Stored items
☆ ☆ ☆ ☆ ☆ ☆ ☆

(* ===== verification/Observer.v ===== *)
(** * State observers

    crates/pact-agent/src/observer/mod.rs: the inotify and netlink observers
    with their tasks, the loader of the eBPF observer, and the mock. A task is
    a function of what its iterations read from the kernel; [stop] clears the
    flag that a task checks before it waits. The kernel is an argument:
    descriptors of watches, what is readable, what a read returns. *)

From S2P Require Import Prelude Text Types Drift.
From stdpp Require Import options.

(** ** Descriptions of inotify masks *)

Definition IN_MODIFY : N := 2.
Definition IN_MOVED_FROM : N := 64.
Definition IN_MOVED_TO : N := 128.
Definition IN_CREATE : N := 256.
Definition IN_DELETE : N := 512.
(** [contains]: all the bits of a flag. *)
Definition mask_contains (mask flag : N) : bool := (N.land mask flag =? flag)%N.

Fixpoint hex_digits (fuel : nat) (n : N) : string :=
  match fuel with
  | O => ""
  | S fuel' =>
      let d := n mod 16 in
      let digit := default "" (["0"; "1"; "2"; "3"; "4"; "5"; "6"; "7"; "8"; "9"; "a"; "b"; "c"; "d"; "e"; "f"] !! N.to_nat d) in
      if n <? 16 then digit else hex_digits fuel' (n / 16) +:+ digit
  end%N.
Definition mask_parts (mask : N) : list string :=
  (if mask_contains mask IN_CREATE then ["created"] else []) ++
  (if mask_contains mask IN_DELETE then ["deleted"] else []) ++
  (if mask_contains mask IN_MODIFY then ["modified"] else []) ++
  (if mask_contains mask IN_MOVED_FROM then ["moved_from"] else []) ++
  (if mask_contains mask IN_MOVED_TO then ["moved_to"] else []).
(** The mask has 32 bits: eight digits are enough. *)
Definition describe_inotify_mask (mask : N) : string :=
  match mask_parts mask with
  | [] => "inotify event 0x" +:+ hex_digits 8 mask
  | parts => Str.join ", " parts
  end.

(** ** The inotify observer *)

Record RawEvent := { re_wd : Z; re_mask : N; re_name : option string }.
Inductive Errno := EAGAIN | OtherErrno (e : string).

Definition watch_flags : N := N.lor IN_MODIFY (N.lor IN_CREATE (N.lor IN_DELETE (N.lor IN_MOVED_FROM IN_MOVED_TO))).

(** The watches of [start]: the first that fails ends it. Adding a watch on
    a file that is watched already gives its descriptor again, and the later
    path replaces the earlier one. *)
Fixpoint add_watches (add_watch : string → N → result Z string) (paths : list string) (wds : gmap Z string)
    : result (gmap Z string) string :=
  match paths with
  | [] => Ok wds
  | p :: rest => let? wd := add_watch p watch_flags in add_watches add_watch rest (<[wd := p]> wds)
  end.

Definition inotify_event (wds : gmap Z string) (now : DateTime) (ev : RawEvent) : ObserverEvent :=
  let base := default "" (wds !! re_wd ev) in
  {| oe_category := "file";
     oe_path := match re_name ev with Some n => base +:+ "/" +:+ n | None => base end;
     oe_detail := describe_inotify_mask (re_mask ev);
     oe_timestamp := now |}.

(** One turn of a task: whether [stop] was called before the flag is read,
    whether the wait succeeded, what the read gave, and how many events the
    receiver still takes. *)
Record Turn (A : Type) := { tn_stopped : bool; tn_ready : bool; tn_read : result A Errno; tn_now : DateTime; tn_room : nat }.
Arguments tn_stopped {_} _.
Arguments tn_ready {_} _.
Arguments tn_read {_} _.
Arguments tn_now {_} _.
Arguments tn_room {_} _.

(** Events sent in order until the receiver is gone: what arrived, and
    whether all of it did. *)
Definition send_all (room : nat) (evs : list ObserverEvent) : list ObserverEvent * bool :=
  (take room evs, bool_decide (length evs <= room)).

(** A task: the events it sends, and the flag it leaves. *)
Fixpoint observer_task {A} (events : DateTime → A → list ObserverEvent) (turns : list (Turn A)) : list ObserverEvent * bool :=
  match turns with
  | [] => ([], true)
  | t :: rest =>
      if tn_stopped t then ([], false)
      else if tn_ready t then
        match tn_read t with
        | Ok a =>
            let '(sent, complete) := send_all (tn_room t) (events (tn_now t) a) in
            if complete then let '(more, running) := observer_task events rest in (sent ++ more, running)
            else (sent, false)
        | Err EAGAIN => observer_task events rest
        | Err (OtherErrno _) => ([], true)
        end
      else ([], true)
  end.

Definition inotify_batch (wds : gmap Z string) (now : DateTime) (evs : list RawEvent) : list ObserverEvent :=
  inotify_event wds now <$> evs.
(** [async_fd]: the descriptor cloned and registered with the runtime. *)
Definition inotify_start (init : result () string) (add_watch : string → N → result Z string) (paths : list string)
    (async_fd : result () string) (turns : list (Turn (list RawEvent))) : result (list ObserverEvent * bool) string :=
  let? _ := init in
  let? wds := add_watches add_watch paths ∅ in
  let? _ := async_fd in
  Ok (observer_task (inotify_batch wds) turns).

(** ** The netlink observer *)

(** A read of [n] bytes. *)
Definition netlink_batch (now : DateTime) (n : N) : list ObserverEvent :=
  if (0 <? n)%N then
    [{| oe_category := "network"; oe_path := "netlink";
        oe_detail := "link change notification (" +:+ pretty n +:+ " bytes)"; oe_timestamp := now |}]
  else [].
Definition netlink_start (sock bound async_fd : result () string) (turns : list (Turn N)) : result (list ObserverEvent * bool) string :=
  let? _ := sock in
  let? _ := bound in
  let? _ := async_fd in
  Ok (observer_task netlink_batch turns).

(** ** The eBPF observer *)

Definition tracepoint_for_file (filename : string) : option (string * string) :=
  if decide (filename = "mount.o") then Some ("syscalls", "sys_enter_mount")
  else if decide (filename = "sethostname.o") then Some ("syscalls", "sys_enter_sethostname")
  else if decide (filename = "sysctl.o") then Some ("syscalls", "sys_enter_sysctl")
  else None.

(** What the BPF library says of an object: whether it loads, whether it has
    the program, whether that is a tracepoint, and the outcomes of loading
    and attaching it. *)
Record BpfObject := { bo_loads : bool; bo_program : string → bool; bo_tracepoint : bool; bo_load : bool; bo_attach : string → string → bool }.
Definition attaches (o : BpfObject) (tp : string * string) : bool :=
  bo_loads o && bo_program o tp.2 && bo_tracepoint o && bo_load o && bo_attach o tp.1 tp.2.
Definition loads (entry : string * BpfObject) : bool :=
  bool_decide (is_Some (Str.strip_suffix ".o" entry.1)) &&
  match tracepoint_for_file entry.1 with Some tp => attaches entry.2 tp | None => false end.
(** The tracepoints attached, in the order of the directory; the task that
    follows sends nothing. *)
Definition ebpf_start (entries : result (list (string * BpfObject)) string) : result (list (string * string)) string :=
  let? es := entries in
  Ok (omap (λ e, tracepoint_for_file e.1) (filter (λ e, loads e = true) es)).
(** Without the feature. *)
Definition ebpf_stub_start (debug_dir : string) : result () string :=
  Err ("eBPF support is not compiled in (enable the 'ebpf' feature). programs_dir=" +:+ debug_dir).

(** ** The mock *)

Definition mock_start (events : list ObserverEvent) (room : nat) : list ObserverEvent := (send_all room events).1.

(** ** Properties *)

(** The flags of the five kinds of change, in the order they are named. *)
Definition change_flags (mask : N) : list bool :=
  (λ f, mask_contains mask f) <$> [IN_CREATE; IN_DELETE; IN_MODIFY; IN_MOVED_FROM; IN_MOVED_TO].
Definition parts_of (flags : list bool) : list string :=
  (zip_with (λ (b : bool) (p : string), if b then [p] else []) flags ["created"; "deleted"; "modified"; "moved_from"; "moved_to"]) ≫= id.
Definition all_flags : list (list bool) :=
  a ← [false; true]; b ← [false; true]; c ← [false; true]; d ← [false; true]; e ← [false; true]; mret [a; b; c; d; e].

Lemma change_flags_all mask : change_flags mask ∈ all_flags.
Proof.
  unfold change_flags. simpl fmap.
  destruct (mask_contains mask IN_CREATE), (mask_contains mask IN_DELETE), (mask_contains mask IN_MODIFY),
    (mask_contains mask IN_MOVED_FROM), (mask_contains mask IN_MOVED_TO);
    apply (bool_decide_unpack _); vm_compute; exact I.
Qed.
Lemma mask_parts_flags mask : mask_parts mask = parts_of (change_flags mask).
Proof.
  unfold mask_parts, change_flags, parts_of. simpl.
  by destruct (mask_contains mask IN_CREATE), (mask_contains mask IN_DELETE), (mask_contains mask IN_MODIFY),
    (mask_contains mask IN_MOVED_FROM), (mask_contains mask IN_MOVED_TO).
Qed.
Lemma parts_distinct :
  Forall (λ f, Forall (λ g, Str.join ", " (parts_of f) = Str.join ", " (parts_of g) → f = g) all_flags) all_flags.
Proof. apply (bool_decide_unpack _). vm_compute. exact I. Qed.
Lemma parts_never_hex x : Forall (λ f, parts_of f ≠ [] → Str.join ", " (parts_of f) ≠ "inotify event 0x" +:+ x) all_flags.
Proof.
  repeat (apply Forall_cons; split; [vm_compute; discriminate || (intros Hx; by destruct Hx)|]). constructor.
Qed.

(** The description of a change tells its kinds apart: two masks with the
    same description carry the same of the five flags, as soon as one of them
    carries any. *)
Theorem mask_description_exact m1 m2 :
  describe_inotify_mask m1 = describe_inotify_mask m2 → mask_parts m1 ≠ [] → change_flags m1 = change_flags m2.
Proof.
  unfold describe_inotify_mask. rewrite !mask_parts_flags. intros Heq Hne.
  pose proof (change_flags_all m1) as H1. pose proof (change_flags_all m2) as H2.
  pose proof (proj1 (Forall_forall _ _) parts_distinct _ H1) as Hd. apply (proj1 (Forall_forall _ _) Hd _ H2).
  pose proof (proj1 (Forall_forall _ _) (parts_never_hex (hex_digits 8 m2)) _ H1 Hne) as Hh.
  destruct (parts_of (change_flags m1)) as [|p ps]; [done|]. by destruct (parts_of (change_flags m2)).
Qed.

(** [stop] takes effect when the task next checks its flag: from the
    turn that finds it cleared on, nothing is sent, whatever the kernel has
    ready. *)
Theorem stop_silences {A} (events : DateTime → A → list ObserverEvent) pre t post :
  tn_stopped t = true → (observer_task events (pre ++ t :: post)).1 = (observer_task events pre).1.
Proof.
  intros Ht. induction pre as [|u pre IH]; simpl; [by rewrite Ht|].
  destruct (tn_stopped u); [done|]. destruct (tn_ready u); [|done]. destruct (tn_read u) as [a|[]]; [|done|done].
  destruct (bool_decide _); [|done].
  destruct (observer_task events (pre ++ t :: post)), (observer_task events pre). simpl in *. by subst.
Qed.

(** A turn without a fault: the events of its read, if any. *)
Definition clean {A} (events : DateTime → A → list ObserverEvent) (t : Turn A) : Prop :=
  tn_stopped t = false ∧ tn_ready t = true ∧
  match tn_read t with Ok a => length (events (tn_now t) a) ≤ tn_room t | Err e => e = EAGAIN end.
Definition turn_events {A} (events : DateTime → A → list ObserverEvent) (t : Turn A) : list ObserverEvent :=
  match tn_read t with Ok a => events (tn_now t) a | Err _ => [] end.

Lemma observer_task_clean {A} (events : DateTime → A → list ObserverEvent) turns :
  Forall (clean events) turns → observer_task events turns = (mjoin (turn_events events <$> turns), true).
Proof.
  induction 1 as [|t turns (Hs & Hr & Hread) _ IH]; [done|]. cbn. rewrite Hs, Hr. unfold turn_events at 1.
  destruct (tn_read t) as [a|e]; [|by subst e]. unfold send_all. rewrite bool_decide_eq_true_2, take_ge by done.
  by rewrite IH.
Qed.

Lemma add_watches_lookup add paths wds0 wds wd p :
  add_watches add paths wds0 = Ok wds → wds !! wd = Some p → wds0 !! wd = Some p ∨ p ∈ paths.
Proof.
  revert wds0. induction paths as [|q paths IH]; simpl; intros wds0; [intros [= ->]; by left|].
  destruct (add q watch_flags) as [wd'|]; simpl; [|done]. intros Ha Hl.
  destruct (IH _ Ha Hl) as [Hin|Hin]; [|right; by right].
  destruct (decide (wd' = wd)) as [->|]; [rewrite lookup_insert_eq in Hin; simplify_eq; right; by left|].
  rewrite lookup_insert_ne in Hin by done. by left.
Qed.

(** As long as the observer is not stopped, nothing fails and the receiver
    keeps up, every event the kernel reports is sent once, in order, as a
    change of a file; and an event of a watch names the watched path, or a
    name right below it. *)
Theorem inotify_reports_all add paths turns wds :
  add_watches add paths ∅ = Ok wds → Forall (clean (inotify_batch wds)) turns →
  inotify_start (Ok ()) add paths (Ok ()) turns = Ok (mjoin (turn_events (inotify_batch wds) <$> turns), true) ∧
  ∀ now ev, is_Some (wds !! re_wd ev) →
    oe_category (inotify_event wds now ev) = "file" ∧
    ∃ p, p ∈ paths ∧ oe_path (inotify_event wds now ev) = p +:+ from_option (λ n, "/" +:+ n) "" (re_name ev).
Proof.
  intros Hw Hc. unfold inotify_start. rewrite Hw. simpl. rewrite (observer_task_clean _ _ Hc). split; [done|].
  intros now ev [p Hp]. split; [done|]. exists p.
  destruct (add_watches_lookup _ _ _ _ _ _ Hw Hp) as [He|Hin]; [by rewrite lookup_empty in He|]. split; [done|].
  unfold inotify_event. simpl. rewrite Hp. destruct (re_name ev); simpl; [done|]. by rewrite append_nil_r.
Qed.

(** ** Witnesses *)

Lemma mask_description_exact_witness : change_flags 258 = change_flags 16642.
Proof. apply (mask_description_exact 258 16642); [reflexivity|discriminate]. Defined.

Definition sample_turn (stopped : bool) (n : N) : Turn N :=
  {| tn_stopped := stopped; tn_ready := true; tn_read := Ok n; tn_now := 5%Z; tn_room := 9 |}.
Lemma stop_silences_witness :
  (observer_task netlink_batch ([sample_turn false 7] ++ sample_turn true 8 :: [sample_turn false 9])).1 =
    (observer_task netlink_batch [sample_turn false 7]).1.
Proof. apply (stop_silences netlink_batch [sample_turn false 7] (sample_turn true 8) [sample_turn false 9]). reflexivity. Defined.

Definition sample_add (p : string) (_ : N) : result Z string := Ok (if decide (p = "/etc") then 1%Z else 2%Z).
Definition sample_event : RawEvent := {| re_wd := 1; re_mask := IN_CREATE; re_name := Some "motd" |}.
Definition sample_wds : gmap Z string := <[2%Z := "/opt"]> (<[1%Z := "/etc"]> ∅).
Definition sample_batch : Turn (list RawEvent) :=
  {| tn_stopped := false; tn_ready := true; tn_read := Ok [sample_event]; tn_now := 5%Z; tn_room := 9 |}.
Lemma inotify_reports_all_witness :
  inotify_start (Ok ()) sample_add ["/etc"; "/opt"] (Ok ()) [sample_batch] =
    Ok (mjoin (turn_events (inotify_batch sample_wds) <$> [sample_batch]), true).
Proof.
  apply (inotify_reports_all sample_add ["/etc"; "/opt"] [sample_batch] sample_wds); [reflexivity|].
  repeat constructor.
Defined.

☆ ☆ ☆ ☆ ☆ ☆ ☆

One inclusive range is required: first line of the data through the line containing "let d := n mod 16 in". Set it down exactly and output nothing else.

OUTPUT FOR THIS EXERCISE:
(* ===== verification/Observer.v ===== *)
(** * State observers

    crates/pact-agent/src/observer/mod.rs: the inotify and netlink observers
    with their tasks, the loader of the eBPF observer, and the mock. A task is
    a function of what its iterations read from the kernel; [stop] clears the
    flag that a task checks before it waits. The kernel is an argument:
    descriptors of watches, what is readable, what a read returns. *)

From S2P Require Import Prelude Text Types Drift.
From stdpp Require Import options.

(** ** Descriptions of inotify masks *)

Definition IN_MODIFY : N := 2.
Definition IN_MOVED_FROM : N := 64.
Definition IN_MOVED_TO : N := 128.
Definition IN_CREATE : N := 256.
Definition IN_DELETE : N := 512.
(** [contains]: all the bits of a flag. *)
Definition mask_contains (mask flag : N) : bool := (N.land mask flag =? flag)%N.

Fixpoint hex_digits (fuel : nat) (n : N) : string :=
  match fuel with
  | O => ""
  | S fuel' =>
      let d := n mod 16 in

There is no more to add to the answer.